Syracuse, NY -- The all-electric Reva car could begin rolling off an assembly line in Onondaga County by late next year, a senior executive of the newly formed Bannon Automotive company said Friday.

“Our focus is to try and get this in the hands of the public as quickly as possible,” Bannon CEO Paul “Otto” Wimer said during a news conference at Hancock Airport in Syracuse. “We’re looking, based on our current timeline, to have cars available in the third quarter of 2010.”

Wimer said the company is considering several sites within the county. He declined to identify those sites because “that would not help us in our negotiations” with the owners.

Gov. David Paterson said the company planned to assemble the Reva in an existing 150,000-square-foot building in Clay.

Wimer, managing director of Topspin Partners, a venture capital and private equity fund he co-founded in August 2000, said Bannon could get the assembly plant up and running quickly because the Reva Electric Car Co., in Bangalore, India, already is producing the vehicle for Europe. He said Bannon initially will acquire the car’s components from Reva’s factory in India and assemble them in Onondaga County.

That will change as Bannon finds U.S. companies that can manufacture the components, he said. “Ultimately, our goal is to have 80 to 90 percent of our car sourced locally,” he said.

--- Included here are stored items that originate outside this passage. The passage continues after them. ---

(** C9: when the [while] loop of [MindtPy_iteration_loop] is left through
    its guard and no [break] was taken, [last_iter_cuts] has never been
    assigned; with [config.add_nogood_cuts] true the call of [bound_fix]
    then raises an unbound-local error, in the state the loop left and with
    no call of the bound correction made. *)
Theorem guard_exit_unbound_last_iter_cuts
    (E : Collaborators) (fuel : nat) (m m' : Machine) (l : option bool) :
  first_active (working_model (solve_data (world m))) <> None ->
  main_loop E fuel m = Some (Ok (GuardExit, l) m') ->
  add_nogood_cuts (config (world m')) = true ->
  l = None /\
  MindtPy_iteration_loop E fuel m = Some (Raise UnboundLocalError m').
Proof.
  intros Hobj Hloop Hcuts.
  assert (Hl : l = None).
  { unfold main_loop in Hloop. apply while_loop_guard_exit in Hloop.
    apply Hloop. }
  subst l. split; [reflexivity|].
  unfold MindtPy_iteration_loop.
  destruct (first_active (working_model (solve_data (world m))));
    [|congruence].
  rewrite Hloop. unfold after_loop. unfold_monad. rewrite Hcuts. reflexivity.
Qed.

Lemma guard_exit_unbound_last_iter_cuts_witness :
  let w := on_config (Scenario.set_add_nogood_cuts true)
             (on_config (Scenario.set_iteration_limit 0) Scenario.world0) in
  MindtPy_iteration_loop Scenario.env_optimal 5 (Scenario.start w) =
  Some (Raise UnboundLocalError (Scenario.start w)).
Proof.
  cbv zeta.
  apply (@guard_exit_unbound_last_iter_cuts Scenario.env_optimal 5
           (Scenario.start
              (on_config (Scenario.set_add_nogood_cuts true)
                 (on_config (Scenario.set_iteration_limit 0)
                    Scenario.world0)))
           _ None).
  - simpl; discriminate.
  - reflexivity.
  - reflexivity.
Defined.

(** ** One pass through the loop body *)

Section PassFacts.

Variable E : Collaborators.

(** A pass whose first termination check is negative and whose master solve
    returns is at the branch on the master's termination condition. *)
Lemma iteration_at_master_branch l m w1 x res w2 :
  algorithm_should_terminate_pure E false (world m) = (false, w1) ->
  strategy_implemented (strategy (config w1)) = true ->
  solve_OA_master E (on_data (set_mip_subiter 0%Z) w1) =
    Returns (x, res) w2 ->
  iteration E l m =
  (match solver_termination_condition res with
   | tc.optimal =>
       call ev_handle_master_mip_optimal (handle_master_mip_optimal E x) ;;
       after_master_handler E x l
   | tc.infeasible =>
       call ev_handle_master_mip_infeasible
            (handle_master_mip_infeasible E x) ;;
       ret (Break, Some true)
   | _ =>
       call ev_handle_master_mip_other_conditions
            (handle_master_mip_other_conditions E x res) ;;
       after_master_handler E x l
   end) (mkMachine w2 (trace m ++ [ev_solve_OA_master])).
Proof.
  intros Hc Hs Hm. unfold iteration. unfold_monad.
  rewrite algorithm_should_terminate_run, Hc.
  cbn [fst snd world trace].
  change (config (on_data (set_mip_subiter 0%Z) w1)) with (config w1).
  rewrite Hs. cbn [world trace]. rewrite Hm. cbn [fst snd]. reflexivity.
Qed.

Lemma iteration_master_handled l m w1 x res w2 w3 :
  algorithm_should_terminate_pure E false (world m) = (false, w1) ->
  strategy_implemented (strategy (config w1)) = true ->
  solve_OA_master E (on_data (set_mip_subiter 0%Z) w1) =
    Returns (x, res) w2 ->
  solver_termination_condition res <> tc.infeasible ->
  snd (master_handler_call E x res) w2 = Returns tt w3 ->
  iteration E l m =
  after_master_handler E x l
    (mkMachine w3 (trace m ++ [ev_solve_OA_master;
                               fst (master_handler_call E x res)])).
Proof.
  intros Hc Hs Hm Hne Hh.
  rewrite (iteration_at_master_branch l m Hc Hs Hm).
  unfold master_handler_call in *.
  destruct (solver_termination_condition res);
    try congruence; cbn [fst snd] in *; unfold_monad;
    cbn [world trace]; rewrite Hh, <- app_assoc; reflexivity.
Qed.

Wimer said another reason the plant could go into operation so quickly is it’s easier to build an all-electric vehicle than one with an internal-combustion engine. “There are far fewer parts,” he said. “So think of assembly rather than manufacturing.”

An entry-level, two-seat version of the Reva will be priced at about $17,000, Wimer said. It would have a top speed of 50-55 mph and could go 50 miles on a charge, he said. A higher-end, three-door hatchback version with four seats will be priced at $20,000 to $25,000, he said. Depending on the model, it would have a top speed of 100 mph and could travel up to 120 miles on a single charge, he said. He said the Reva can be charged overnight from a standard electrical outlet. Unlike hybrid vehicles, the Reva does not have a gas-powered engine for added power.

Bannon, based in Freeport on Long Island, was formed recently to build versions of the Reva for North America. Bannon’s chairman, venture capitalist William “Mickey” Harley, did not attend the news conference because he was in Africa.

Paterson, who joined a host of state and federal politicians at the event, said Bannon has signed a memorandum of understanding with New York to produce the car in Onondaga County. Reva has granted exclusive rights for the U.S. market to Bannon, pending finalization of Bannon’s financing commitments. Wimer said Bannon hopes to complete its financing by the end of this year.

The Metropolitan Development Association, an economic development organization in Syracuse, said Bannon’s decision could result in an initial investment of about $40 million in the plant, with the potential to reach $50 million to $75 million over the next five years.

Production would begin with about 100 employees. Wimer said employment would increase to 250 when full annual production of 15,000 to 20,000 cars is reached.

Paterson said the state will provide $6.76 million in incentives, consisting of a $3 million grant and $3.76 million in wage and tax credits. Bannon will be required to invest at least $26.6 million into the plant and create 250 local jobs over the next three years, he said.

The federal government is expected to provide $52 million in loans and loan guarantees to Bannon.